Material provided:
Content starts

(* ===== verification/ElfLoad.v ===== *)
(** * Loading an agent from an ELF file (kernel/elfload.c)

    The file is read into a kernel buffer; each loadable segment is mapped into
    the new agent's address space, page by page, with fresh zeroed pages that
    receive the file's bytes.  The buffer is a list of bytes.  The bounds of the
    program headers and of the segments are checked on 64-bit sums that can wrap;
    a read that then leaves the buffer is [Undef]. *)

From S2P Require Import Prelude Abi Ipc Ramfs Persist Paths Quota Policy AgentDef Mem Vm VmTree VmProps Kernel Uaccess Sched Agent Tool Ota.

Definition ELF_MAGIC : Z := 0x464c457f.
Definition PT_LOAD : Z := 1.
Definition PF_X : Z := 1.
Definition PF_W : Z := 2.
Definition PF_R : Z := 4.
Definition AGENT_ELF_MAX : Z := 8192.

Definition get_le16 (l : list Z) (off : Z) : Z := cget l off + 256 * cget l (off + 1).
Definition get_le64 (l : list Z) (off : Z) : Z := get_le32 l off + 4294967296 * get_le32 l (off + 4).

(** The fields of the headers that the loader reads. *)
Record elf64_ehdr := mk_ehdr {
  e_ident : list Z;
  e_machine : Z;
  e_entry : Z;
  e_phoff : Z;
  e_phentsize : Z;
  e_phnum : Z
}.

Record elf64_phdr := mk_phdr {
  p_type : Z;
  p_flags : Z;
  p_offset : Z;
  p_vaddr : Z;
  p_filesz : Z;
  p_memsz : Z
}.

Definition EHDR_SIZE : Z := 64.
Definition PHDR_SIZE : Z := 56.

Definition ehdr_of (l : list Z) : elf64_ehdr :=
  mk_ehdr (sub l 0 16) (get_le16 l 18) (get_le64 l 24) (get_le64 l 32) (get_le16 l 54) (get_le16 l 56).

Definition phdr_of (l : list Z) (off : Z) : elf64_phdr :=
  mk_phdr (get_le32 l off) (get_le32 l (off + 4)) (get_le64 l (off + 8)) (get_le64 l (off + 16))
    (get_le64 l (off + 32)) (get_le64 l (off + 40)).

Definition ramfs_file_size (fs : ramfs) (path : list Z) : Z :=
  let n := (ramfs_read fs path 0 1).1 in
  if n <? 0 then n else usage_loop (Z.to_nat (AGENT_ELF_MAX - 1)) fs path 1.

(** Writing bytes to physical memory. *)
Fixpoint write_bytes (dst : Z) (data : list Z) (m : gmap Z Z) : gmap Z Z :=
  match data with
  | [] => m
  | b :: data' => write_bytes (dst + 1) data' (<[dst := b]> m)
  end.

Definition seg_perm (flags : Z) : Z :=
  let perm := Z.lor PTE_U PTE_R in
  let perm := if has PF_W flags then Z.lor perm PTE_W else perm in
  if has PF_X flags then Z.lor perm PTE_X else perm.

Section elfload.
Context {L : Layout}.

(** One page of a segment: the part of the file it receives is at [foff] of the
    segment and goes to [page_off]. *)
Definition load_page (pt va vaddr filesz perm : Z) (elf : list Z) (src : Z) : M vm Z :=
  let! page := vm_kalloc_page in
  let page_off := if va <? vaddr then vaddr - va else 0 in
  let foff := u64 (va + page_off - vaddr) in
  let copy_len := PAGE_SIZE - page_off in
  if page =? 0 then ret ENOSPC
  else
    modify (λ v, with_pmem (write_bytes page (replicate (Z.to_nat PAGE_SIZE) 0) (pmem v)) v) ;;
    (if foff <? filesz then
       let copy_len := Z.min copy_len (filesz - foff) in
       if zlen elf <? src + foff + copy_len then undef
       else modify (λ v, with_pmem (write_bytes (page + page_off) (sub elf (src + foff) copy_len) (pmem v)) v)
     else ret tt) ;;
    let! rc := vm_map_user_page pt va page perm in
    if negb (rc =? 0) then ret ENOSPC else ret 0.

(** The loop over the pages; the fuel is their number. *)
Fixpoint load_pages (fuel : nat) (pt va last vaddr filesz perm : Z) (elf : list Z) (src : Z) : M vm Z :=
  if negb (va <? last) then ret 0
  else match fuel with
       | O => undef
       | S fuel' =>
           let! rc := load_page pt va vaddr filesz perm elf src in
           if negb (rc =? 0) then ret rc
           else load_pages fuel' pt (u64 (va + PAGE_SIZE)) last vaddr filesz perm elf src
       end.

Definition elf_map_segment (pt vaddr memsz filesz : Z) (elf : list Z) (src flags : Z) : M vm Z :=
  let end_ := u64 (vaddr + memsz) in
  let va := align_down 12 vaddr in
  let last := align_down 12 (u64 (end_ + PAGE_SIZE - 1)) in
  load_pages (Z.to_nat ((last - va) / PAGE_SIZE)) pt va last vaddr filesz (seg_perm flags) elf src.

(** The program headers from number [i] on; [n] are left. *)
Fixpoint load_segments (n : nat) (i : Z) (pt : Z) (elf : list Z) (eh : elf64_ehdr) : M vm Z :=
  match n with
  | O => ret 0
  | S n' =>
      let len := zlen elf in
      let off := u64 (e_phoff eh + i * e_phentsize eh) in
      if len <? u64 (off + PHDR_SIZE) then ret EINVAL
      else if len <? off + PHDR_SIZE then undef
      else
        let ph := phdr_of elf off in
        if negb (p_type ph =? PT_LOAD) then load_segments n' (i + 1) pt elf eh
        else if len <? u64 (p_offset ph + p_filesz ph) then ret EINVAL
        else
          let! rc := elf_map_segment pt (p_vaddr ph) (p_memsz ph) (p_filesz ph) elf (p_offset ph) (p_flags ph) in
          if negb (rc =? 0) then ret ENOSPC else load_segments n' (i + 1) pt elf eh
  end.

(** The result and the entry point. *)
Definition elf_load_into_agent (pt : Z) (elf : list Z) : M vm (Z * Z) :=
  if zlen elf <? EHDR_SIZE then ret (EINVAL, 0)
  else
    let eh := ehdr_of elf in
    if negb (get_le32 (e_ident eh) 0 =? ELF_MAGIC) then ret (EINVAL, 0)
    else if negb (cget (e_ident eh) 4 =? 2) || negb (cget (e_ident eh) 5 =? 1) then ret (EINVAL, 0)
    else if negb (e_machine eh =? 243) then ret (EINVAL, 0)
    else if negb (e_phentsize eh =? PHDR_SIZE) then ret (EINVAL, 0)
    else
      let! rc := load_segments (Z.to_nat (e_phnum eh)) 0 pt elf eh in
      if negb (rc =? 0) then ret (rc, 0) else ret (0, e_entry eh).

Context {D : Type} (kgp hart : Z).
Abbreviation kstate := (kstate D).

(** The first trapframe of a loaded agent; [kgp] is the global pointer. *)
Definition loaded_tf (user_sp : Z) : trapframe :=
  let t := tf.set tf.SP user_sp (tf.set tf.SEPC 0 tf.zero) in
  let t := tf.set tf.GP kgp (tf.set tf.RA 0 t) in
  tf.set tf.SSTATUS (Z.ldiff (Z.lor SSTATUS_SPIE SSTATUS_SUM) SSTATUS_SPP) t.

Definition agent_setup_loaded (i : Z) : M kstate Z :=
  let! p := onkvm vm_kalloc_page in
  if p =? 0 then ret ENOSPC
  else
    let! stack := onkvm (vm_kalloc AGENT_STACK_SIZE) in
    if stack =? 0 then ret ENOSPC
    else
      let stack_pa := align_down 12 (u64 (stack + PAGE_SIZE - 1)) in
      let! aid := gets (λ s, id (agent_at s i)) in
      let stack_va := u64 (USER_STACK_BASE + u64 aid * USER_STACK_SLOT + PAGE_SIZE) in
      let user_sp := u64 (stack_va + AGENT_STACK_SIZE - 256) in
      let! pt := onkvm vm_create_agent_pt in
      modify_agent i (upd.pagetable pt) ;;
      if pt =? 0 then ret ENOSPC
      else
        let! rc := onkvm (vm_map_user_stack pt aid stack_pa AGENT_STACK_SIZE) in
        if negb (rc =? 0) then ret ENOSPC
        else
          let! t := onkvm (vm_kalloc TRAPFRAME_SIZE) in
          if t =? 0 then ret ENOSPC
          else
            modify_agent i (upd.stack (u64 (stack_va + AGENT_STACK_SIZE))
              (loaded_tf user_sp) 0
              (u64 (USER_HEAP_BASE + u64 aid * AGENT_HEAP_SIZE)) (AGENT_HEAP_SIZE / PAGE_SIZE)) ;;
            ret 0.

(** Filling in the slot and making the agent runnable, after the image is loaded. *)
Definition finish_load (i name cs : Z) : M kstate Z :=
  let! nlen := user_strnlen hart name (AGENT_NAME_SIZE - 1) in
  if nlen <? 0 then ret EFAULT
  else if nlen =? 0 then ret EINVAL
  else
    let! r := copy_from_user hart name (nlen + 1) in
    if r.1 <? 0 then ret EFAULT
    else
      modify_agent i (λ a, upd.inbox (msgbox_init (inbox a)) (upd.exit_code 0 (upd.phase AGENT_PHASE_IDLE
        (upd.state AGENT_RUNNABLE (upd.caps cs (upd.name (strlcpy_local r.2 AGENT_NAME_SIZE) a)))))) ;;
      modify (λ s, with_count (i32 (agent_count s + 1)) s) ;;
      modify (sched_notify_runnable (Some i)) ;;
      ret i.

(** Loading the image in the buffer [elf] into a free slot. *)
Definition load_image (elf : list Z) (name cs : Z) : M kstate Z :=
  let! i := gets agent_alloc_id in
  if i <? 0 then ret ENOSPC
  else
    modify_agent i (upd.id i) ;;
    let! rc := agent_setup_loaded i in
    if negb (rc =? 0) then ret rc
    else
      let! pt := gets (λ s, pagetable (agent_at s i)) in
      let! r := onkvm (elf_load_into_agent pt elf) in
      if negb (r.1 =? 0) then ret r.1
      else
        let! t := gets (λ s, atf (agent_at s i)) in
        match t with
        | None => undef
        | Some t =>
            modify_agent i (λ a, upd.stack (stack_base a) (tf.set tf.SEPC r.2 t) r.2 (heap_base a) (heap_max_pages a) a) ;;
            finish_load i name cs
        end.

Content ends

What needs to be done:
Retype, exactly as written, everything from the first line of the data above through the line containing "Definition ELF_MAGIC : Z := 0x464c457f.". Nothing else should appear.

Answer to the problem:
(* ===== verification/ElfLoad.v ===== *)
(** * Loading an agent from an ELF file (kernel/elfload.c)

    The file is read into a kernel buffer; each loadable segment is mapped into
    the new agent's address space, page by page, with fresh zeroed pages that
    receive the file's bytes.  The buffer is a list of bytes.  The bounds of the
    program headers and of the segments are checked on 64-bit sums that can wrap;
    a read that then leaves the buffer is [Undef]. *)

From S2P Require Import Prelude Abi Ipc Ramfs Persist Paths Quota Policy AgentDef Mem Vm VmTree VmProps Kernel Uaccess Sched Agent Tool Ota.

Definition ELF_MAGIC : Z := 0x464c457f.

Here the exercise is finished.